(* ===== verification/MemTree.v ===== *)
(** * The in-memory file system is a tree

    The flat map of sftp/request-example.go keeps the shape of a file system: each
    name is clean and lies in a directory, and the name a directory carries is the
    one it is found under, as the comment of [rmdir] says. The handlers rely on it
    wherever they go from a directory to its entries. *)
From stdpp Require Import base tactics option list strings gmap sorting.
From Stdlib Require Import ZArith Lia.
From S2P Require Import Prelude GoOs SftpWire SftpPackets GoPath GoStrconv FileSystem RequestServer MemHandler.

(** ** Names *)
Lemma abs_path_inj l k : Forall normal l → Forall normal k → abs_path l = abs_path k → l = k.
Proof. intros Hl Hk E. rewrite <- (Split_abs_path l Hl), E. by apply Split_abs_path. Qed.
(** The prefix that [rename] looks for. *)
Definition under (d : list string) : string := abs_path d +:+ "/".
Lemma abs_path_under d r : d ≠ [] → r ≠ [] → abs_path (d ++ r) = under d +:+ strings_Join r slash.
Proof. intros Hd Hr. rewrite abs_path_app by done. unfold under. by rewrite <- string_app_assoc. Qed.
Lemma Split_abs_cons l : l ≠ [] → Forall normal l → strings_Split (abs_path l) slash = EmptyString :: l.
Proof. intros Hl Hn. unfold abs_path. simpl. by rewrite strings_Split_Join by (done || by apply normal_no_slash). Qed.
Lemma HasPrefix_under l d : Forall normal l → Forall normal d → d ≠ [] →
  strings_HasPrefix (abs_path l) (under d) = true ↔ ∃ r, r ≠ [] ∧ l = d ++ r.
Proof.
  intros Hl Hd Hne. split.
  - intros Es%prefix_rest. set (s := String.substring _ _ _) in Es. unfold under in Es. rewrite <- string_app_assoc in Es.
    apply (f_equal (λ s, strings_Split s slash)) in Es. change ("/" +:+ s) with (String slash s) in Es. rewrite strings_Split_app in Es.
    rewrite (Split_abs_cons d) in Es by done. pose proof (strings_Split_nonempty s slash).
    destruct l as [|x l]; [|rewrite Split_abs_cons in Es by done; injection Es as Es; by exists (strings_Split s slash)].
    destruct d as [|y d]; [done|]. simpl in Es. injection Es as _ Es. destruct d; [|done]. by destruct (strings_Split s slash).
  - intros (r & Hr & ->). rewrite abs_path_under by done. apply prefix_app.
Qed.
Lemma newname_under n d r : Forall normal n → Forall normal r → d ≠ [] → r ≠ [] →
  Join [abs_path n; TrimPrefix (abs_path (d ++ r)) (under d)] = abs_path (n ++ r).
Proof.
  intros Hn Hr Hd Hne. rewrite abs_path_under by done. unfold TrimPrefix. rewrite prefix_substring, Join_home by done.
  rewrite strings_Split_Join by (done || by apply normal_no_slash). rewrite foldl_clean_id by done.
  by rewrite <- rev_app_distr, rev_involutive.
Qed.

(** ** The invariant *)
Definition dir_at (k : string) (w : root) : Prop := ∃ q g, lfetch k w = Ok q ∧ heap w !! q = Some g ∧ mf_isdir g = true.
Record entry_ok (w : root) (k : string) (p : nat) : Prop := {
  eo_path : ∃ l c, k = abs_path (l ++ [c]) ∧ Forall normal (l ++ [c]) ∧ dir_at (abs_path l) w;
  eo_file : ∃ f, heap w !! p = Some f ∧ (mf_isdir f = true → mf_name f = k);
  eo_root : p ≠ rootFile w
}.
Record mem_tree (w : root) : Prop := {
  mt_root : ∃ f, heap w !! rootFile w = Some f ∧ mf_isdir f = true ∧ mf_name f = "/"%string;
  mt_entries k p : files w !! k = Some p → entry_ok w k p
}.

(** Files only change in what the tree does not depend on. *)
Definition heap_le (w w' : root) : Prop := ∀ q f, heap w !! q = Some f →
  ∃ f', heap w' !! q = Some f' ∧ mf_isdir f' = mf_isdir f ∧ (mf_isdir f = true → mf_name f' = mf_name f).

Lemma lfetch_root w : lfetch (abs_path []) w = Ok (rootFile w).
Proof. done. Qed.
Lemma abs_path_root l : abs_path l = "/"%string → Forall normal l → l = [].
Proof. intros E Hl. apply (abs_path_inj l [] Hl (Forall_nil_2 _) E). Qed.
Lemma lfetch_key k p w : mem_tree w → files w !! k = Some p → lfetch k w = Ok p.
Proof.
  intros Ht Hk. destruct (mt_entries w Ht k p Hk) as [(l & c & -> & Hn & _) _ _]. unfold lfetch. destruct (String.eqb_spec (abs_path (l ++ [c])) "/") as [E|_]; [|by rewrite Hk].
  apply abs_path_root in E; [by destruct l|done].
Qed.
Lemma lfetch_Ok k p w : lfetch k w = Ok p → k = "/"%string ∧ p = rootFile w ∨ files w !! k = Some p.
Proof. unfold lfetch. destruct (String.eqb_spec k "/") as [->|]; [intros [= <-]; by left|]. case_match; [intros [= <-]; by right|done]. Qed.
Lemma lfetch_no_panic k w : lfetch k w ≠ Panic.
Proof. unfold lfetch. by repeat case_match. Qed.
Lemma lfetch_heap k w p : mem_tree w → lfetch k w = Ok p → ∃ f, heap w !! p = Some f ∧ (mf_isdir f = true → mf_name f = k).
Proof.
  intros Ht [[-> ->]|Hk]%lfetch_Ok; [destruct (mt_root w Ht) as (f & Hf & _ & Hn); by exists f|].
  by destruct (mt_entries w Ht k p Hk) as [_ ? _].
Qed.
Lemma file_at_heap p f w : heap w !! p = Some f → file_at p w = f.
Proof. unfold file_at. by intros ->. Qed.

Lemma dir_at_le k w w' : dir_at k w → rootFile w' = rootFile w → (∀ p, files w !! k = Some p → files w' !! k = Some p) → heap_le w w' → dir_at k w'.
Proof.
  intros (q & g & Hq & Hg & Hd) Hr Hf Hle. destruct (Hle q g Hg) as (g' & Hg' & Ed & _). exists q, g'. split_and!; [|done|by rewrite Ed].
  unfold lfetch in *. case_match; [by rewrite Hr|]. destruct (files w !! k) eqn:E; [|done]. by rewrite (Hf _ eq_refl).
Qed.
Lemma entry_ok_le w w' k p : entry_ok w k p → rootFile w' = rootFile w →
  (∀ q, files w !! Dir k = Some q → files w' !! Dir k = Some q) → heap_le w w' → entry_ok w' k p.
Proof.
  intros [(l & c & -> & Hn & Hd) (f & Hf & Hname) Hne] Hr Hfiles Hle. pose proof (proj1 (Forall_app _ _ _) Hn) as [Hl Hc].
  rewrite Dir_abs_path in Hfiles by (done || by inv Hc). split; [|destruct (Hle p f Hf) as (f' & Hf' & Ed & En)|by rewrite Hr].
  - exists l, c. split_and!; [done|done|]. by apply (dir_at_le _ w).
  - exists f'. split; [done|]. rewrite Ed. intros Hd'. rewrite (En Hd'). by apply Hname.
Qed.
Lemma tree_le w w' : mem_tree w → files w' = files w → rootFile w' = rootFile w → heap_le w w' → mem_tree w'.
Proof.
  intros [(f & Hf & Hd & Hn) Ht] Ef Er Hle. split.
  - destruct (Hle _ _ Hf) as (f' & Hf' & Ed & En). exists f'. rewrite Er, Ed, (En Hd). done.
  - intros k p Hk. rewrite Ef in Hk. apply (entry_ok_le w); [by apply Ht|done|by rewrite Ef|done].
Qed.
Lemma heap_le_refl w w' : heap w' = heap w → heap_le w w'.
Proof. intros E q f Hf. exists f. by rewrite E. Qed.
Lemma heap_le_update p g w : (∀ f, heap w !! p = Some f → mf_isdir (g f) = mf_isdir f ∧ (mf_isdir f = true → mf_name (g f) = mf_name f)) →
  heap_le w (update p g w).
Proof.
  intros Hg q f Hf. unfold update, set_heap. simpl. destruct (decide (q = p)) as [->|Hne].
  - exists (g f). rewrite list_lookup_alter_eq, Hf. by destruct (Hg f Hf).
  - exists f. by rewrite list_lookup_alter_ne.
Qed.
Lemma heap_le_alloc f w : heap_le w (alloc f w).2.
Proof. intros q g Hg. exists g. simpl. split; [by apply lookup_app_l_Some|done]. Qed.
Lemma tree_crash w : mem_tree w → mem_tree (crash w).
Proof. intros Ht. by apply (tree_le w); [..|apply heap_le_refl]. Qed.
Lemma tree_update p g w : (∀ f, mf_isdir (g f) = mf_isdir f ∧ mf_name (g f) = mf_name f) → mem_tree w → mem_tree (update p g w).
Proof. intros Hg Ht. apply (tree_le w); [done..|]. apply heap_le_update. intros f _. by destruct (Hg f). Qed.
#[local] Hint Resolve tree_crash tree_update : core.

Lemma mem_WriteAt_tree p b off w : mem_tree w → mem_tree (mem_WriteAt p b off w).2.
Proof. intros Ht. unfold mem_WriteAt. repeat case_match; simpl; auto. Qed.
Lemma mem_Truncate_tree p size w : mem_tree w → mem_tree (mem_Truncate p size w).2.
Proof. intros Ht. unfold mem_Truncate. repeat case_match; simpl; auto. Qed.
Lemma mem_TransferError_tree p e w : mem_tree w → mem_tree (mem_TransferError p e w).
Proof. unfold mem_TransferError. auto. Qed.

(** ** Changes of the map *)
Lemma delete_tree k w : mem_tree w → (∀ k' p', files w !! k' = Some p' → Dir k' ≠ k) → mem_tree (set_files (delete k (files w)) w).
Proof.
  intros Ht Hk. split; [apply (mt_root w Ht)|]. intros k' p' Hk'. simpl in Hk'. apply lookup_delete_Some in Hk' as [Hne Hk']. apply (entry_ok_le w); [by apply (mt_entries w Ht)|done| |by apply heap_le_refl].
  intros q Hq. simpl. apply lookup_delete_Some. split; [|done]. intros E. by apply (Hk k' p' Hk').
Qed.
Definition parent_ok (l : list string) (w : root) : Prop := l = [] ∨ ∃ l' c, l = l' ++ [c] ∧ dir_at (abs_path l') w.
Lemma parent_tree k p w : mem_tree w → lfetch k w = Ok p → ∃ l, k = abs_path l ∧ Forall normal l ∧ parent_ok l w.
Proof.
  intros Ht [[-> ->]|Hk]%lfetch_Ok; [exists []; split_and!; [done|done|by left]|].
  destruct (mt_entries w Ht k p Hk) as [(l & c & -> & Hn & Hd) _ _]. exists (l ++ [c]). split_and!; [done|done|]. right. by exists l, c.
Qed.
(** An entry can be put in place of a file or under a new name. *)
Lemma insert_tree k p f l c w : mem_tree w → k = abs_path (l ++ [c]) → Forall normal (l ++ [c]) → dir_at (abs_path l) w →
  heap w !! p = Some f → p ≠ rootFile w → (mf_isdir f = true → ∀ k, files w !! k ≠ Some p) →
  (∀ q g, files w !! k = Some q → heap w !! q = Some g → mf_isdir g = false) →
  mem_tree (set_files (<[k := p]> (files w)) (update p (mf_setName k) w)).
Proof.
  intros Ht -> Hn Hdir Hp Hroot Hnew Hover. set (k := abs_path (l ++ [c])). set (w' := set_files _ _).
  assert (∀ q g, heap w !! q = Some g → q ≠ p → heap w' !! q = Some g) as Hother by (intros q g Hg Hne; simpl; by rewrite list_lookup_alter_ne).
  assert (heap w' !! p = Some (mf_setName k f)) as Hp' by (simpl; by rewrite list_lookup_alter_eq, Hp).
  assert (∀ k', dir_at k' w → dir_at k' w') as Hkeep.
  { intros k' (q & g & Hq & Hg & Hd). assert (lfetch k' w' = Ok q) as Hq'.
    { apply lfetch_Ok in Hq as [[-> ->]|Hq]; [done|]. pose proof (lfetch_key _ _ _ Ht Hq) as Hl. unfold lfetch in *. case_match; [done|]. simpl.
      rewrite lookup_insert_ne; [by rewrite Hq|]. intros <-. by rewrite (Hover q g Hq Hg) in Hd. }
    destruct (decide (q = p)) as [->|Hne]; [|exists q, g; split_and!; auto]. rewrite Hp in Hg. injection Hg as <-. by exists p, (mf_setName k f). }
  split.
  - destruct (mt_root w Ht) as (g & Hg & ? & ?). exists g. split_and!; [|done|done]. by apply Hother.
  - intros k' p' Hk'. simpl in Hk'. apply lookup_insert_Some in Hk' as [[<- <-]|[Hne Hk']].
    { split; [exists l, c; split_and!; auto|by exists (mf_setName k f)|done]. }
    destruct (mt_entries w Ht k' p' Hk') as [(l' & c' & E & Hn' & Hd') (g & Hg & Hname) Hr]. split; [exists l', c'; auto| |done].
    destruct (decide (p' = p)) as [->|Hnp]; [|exists g; auto]. rewrite Hp in Hg. injection Hg as <-. exists (mf_setName k f).
    split; [done|]. intros Hd. by destruct (Hnew Hd k').
Qed.

Lemma follow_lfetch n k p q w : lfetch k w = Ok p → follow n p w = Ok q → ∃ k', lfetch k' w = Ok q.
Proof.
  revert k p. induction n as [|n IH]; intros k p Hp; simpl; (case_match; [intros [= <-]; by exists k|]); [done|].
  destruct (lfetch (mf_symlink (file_at p w)) w) as [p'| |] eqn:E; [by apply (IH _ _ E)|done|done].
Qed.
Lemma fetch_lfetch k q w : fetch k w = Ok q → ∃ k', lfetch k' w = Ok q.
Proof. unfold fetch. destruct (lfetch k w) as [p| |] eqn:E; [|done|done]. by apply follow_lfetch with k. Qed.
Lemma Base_shape p : Base p = "/"%string ∨ no_char slash (Base p) ∧ Base p ≠ EmptyString.
Proof.
  unfold Base. case_bool_decide; [by right|]. pose proof (strings_Split_no_char p slash) as Hn.
  destruct (rev (filter (λ c, c ≠ EmptyString) (strings_Split p slash))) as [|s l] eqn:E; [by left|right].
  assert (s ∈ filter (λ c, c ≠ EmptyString) (strings_Split p slash)) as Hs by (rewrite <- rev_involutive, E; apply elem_of_app; simpl; set_solver).
  apply list_elem_of_filter in Hs as [Hs1 Hs2]. split; [|done]. rewrite Forall_forall in Hn. by apply Hn.
Qed.
Lemma canonName_spec path n w : mem_tree w → canonName path w = Ok n → ∃ l, n = abs_path l ∧ Forall normal l ∧ parent_ok l w.
Proof.
  intros Ht E. unfold canonName in E. destruct (fetch (Dir path) w) as [d| |] eqn:Ed; [|done|done]. simpl in E.
  destruct (fetch_lfetch _ _ _ Ed) as (k & Hk). destruct (lfetch_heap k w d Ht Hk) as (f & Hf & Hname). rewrite (file_at_heap d f w Hf) in E.
  destruct (mf_isdir f) eqn:Hdir; [|done]. simpl in E. rewrite (Hname eq_refl) in E. injection E as <-.
  destruct (parent_tree k d w Ht Hk) as (l & -> & Hl & Hpar). rewrite Join_home by done.
  destruct (Base_shape path) as [->|[Hc Hne]]; [exists l; split_and!; [f_equal; apply rev_involutive|done|done]|].
  rewrite strings_Split_single by done. simpl. unfold clean_step. rewrite (bool_decide_false (Base path = EmptyString)) by done. simpl.
  case_bool_decide; [exists l; split_and!; [f_equal; apply rev_involutive|done|done]|]. case_bool_decide as Hup.
  - destruct Hpar as [->|(l' & c & -> & q & g & Hq & _)]; [exists []; split_and!; [done|done|by left]|].
    apply Forall_app in Hl as [Hl' Hc']. rewrite rev_app_distr. simpl. apply Forall_singleton in Hc' as (_ & _ & Hc' & _). rewrite bool_decide_false by done.
    rewrite rev_involutive. exists l'. split_and!; [done|done|]. destruct (parent_tree _ _ _ Ht Hq) as (l2 & E2 & Hl2 & Hp2).
    by rewrite (abs_path_inj l' l2) by done.
  - simpl. rewrite rev_involutive. exists (l ++ [Base path]). split_and!; [done|by apply Forall_app; repeat constructor|].
    right. exists l, (Base path). split; [done|]. by exists d, f.
Qed.
Lemma HasPrefix_abs l : strings_HasPrefix (abs_path l) "/" = true.
Proof. by apply (prefix_app "/"). Qed.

◆ ◆ ◆ ◆

Required work
Scan the listing above for the line that has "Lemma lfetch_Ok k", then copy exactly from that line through the line that has "Proof. unfold lfetch. by".

Response to this exercise
Lemma lfetch_Ok k p w : lfetch k w = Ok p → k = "/"%string ∧ p = rootFile w ∨ files w !! k = Some p.
Proof. unfold lfetch. destruct (String.eqb_spec k "/") as [->|]; [intros [= <-]; by left|]. case_match; [intros [= <-]; by right|done]. Qed.
Lemma lfetch_no_panic k w : lfetch k w ≠ Panic.
Proof. unfold lfetch. by repeat case_match. Qed.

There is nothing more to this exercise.